Michel, who has asked to join the carry program but has not yet been approved, says he wouldn’t want to be able to access any more than a single day’s worth of iOAT. He can get up to three supervised iOATs per day but says he can usually only access one or two doses due to scheduling.

“This clinic offers stability,” Michel says. “That’s why it works for me. But I’d like just a little less stability. How can you do anything else when you have to come here three times a day? You can’t go on a vacation or trip. But you manage.”

On recovery ‘versus’ safer supply

When asked about Conservative opposition to OAT and iOAT programs, with politicians like Poilievre and Vancouver Mayor Ken Sim calling for treatment above all else, MacDonald, Cinnamon and Michel portrayed such stances as simplistic.

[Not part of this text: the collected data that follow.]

(** X23.  A message in which nothing was detected (an empty list) and
    whose departments were parsed is neither quarantined nor kept: the
    inserts add no row of it to the quarantine table, and the cleansed
    table has no row of it. *)
Theorem message_without_findings_vanishes
        (quarantined_table : list QuarantinedRow)
        (bronze : list BronzeRow) (prompts : list PromptRow) (m : string) :
  (forall b, In b bronze -> b_message_id b = Some m ->
             b_pii_detected b = Some [] /\ b_departments b <> None) ->
  (forall q, In q quarantined_table -> q_message_id q <> Some m) ->
  (forall q, In q (quarantine_inserts quarantined_table bronze prompts) ->
             q_message_id q <> Some m)
  /\ (forall g, In g (cleansed_of bronze prompts) -> c_message_id g <> Some m).
Proof.
  intros Hall Htable. split.
  - intros q Hq Hm. apply quarantine_inserts_in in Hq.
    destruct Hq as [Hq|[Hq|[Hq|Hq]]].
    + exact (Htable q Hq Hm).
    + unfold quarantine_rows in Hq. apply in_map_iff in Hq.
      destruct Hq as (r & <- & Hr). apply filter_In in Hr. destruct Hr as [Hr _].
      apply expanded_in in Hr.
      destruct Hr as (b & item & pr & m' & Hb & Hitem & _ & Hbm & _ & ->).
      cbn in Hm. destruct (Hall b Hb Hm) as [Hempty _].
      rewrite Hempty in Hitem. destruct Hitem.
    + unfold quarantine_null_pii_detected in Hq. apply in_map_iff in Hq.
      destruct Hq as ([b pr] & <- & Hr). apply filter_In in Hr.
      destruct Hr as [Hr Hnull]. apply bronze_with_prompts_in in Hr.
      destruct Hr as (Hb & _). cbn in Hm, Hnull.
      destruct (Hall b Hb Hm) as [Hempty _]. rewrite Hempty in Hnull. discriminate.
    + unfold quarantine_null_departments in Hq. apply in_map_iff in Hq.
      destruct Hq as ([b pr] & <- & Hr). apply filter_In in Hr.
      destruct Hr as [Hr Hnull]. apply bronze_with_prompts_in in Hr.
      destruct Hr as (Hb & _). cbn in Hm, Hnull.
      destruct (Hall b Hb Hm) as [_ Hd].
      destruct (b_departments b); [discriminate|contradiction Hd; reflexivity].
  - intros g Hg Hm.
    destruct (cleansed_row_origin bronze prompts m g Hg Hm)
      as (b & item & pr & Hb & _ & Hbm & _ & _ & Hitem & _).
    destruct (Hall b Hb Hbm) as [Hempty _]. rewrite Hempty in Hitem. destruct Hitem.
Qed.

“Abstinence is a lofty ideal. The reality is that people have needs — all you have to do is look outside and you see needs not being met,” Michel says. “I went into recovery once. It didn’t work for me.”

“You can’t force treatment. It doesn’t work,” Cinnamon adds. “They tried that years ago when they threw people into the big house. The person who wants to quit is the person who is already going to detox.”

MacDonald says there’s stigma behind the belief that recovery or abstinence is the best outcome.

“Sometimes I may wish that for my patients, but it just doesn’t work for everybody,” he says.

“You leave people behind when you don’t meet them where they’re at. Then all they’re left with is the illicit supply, which increases their risk of death.”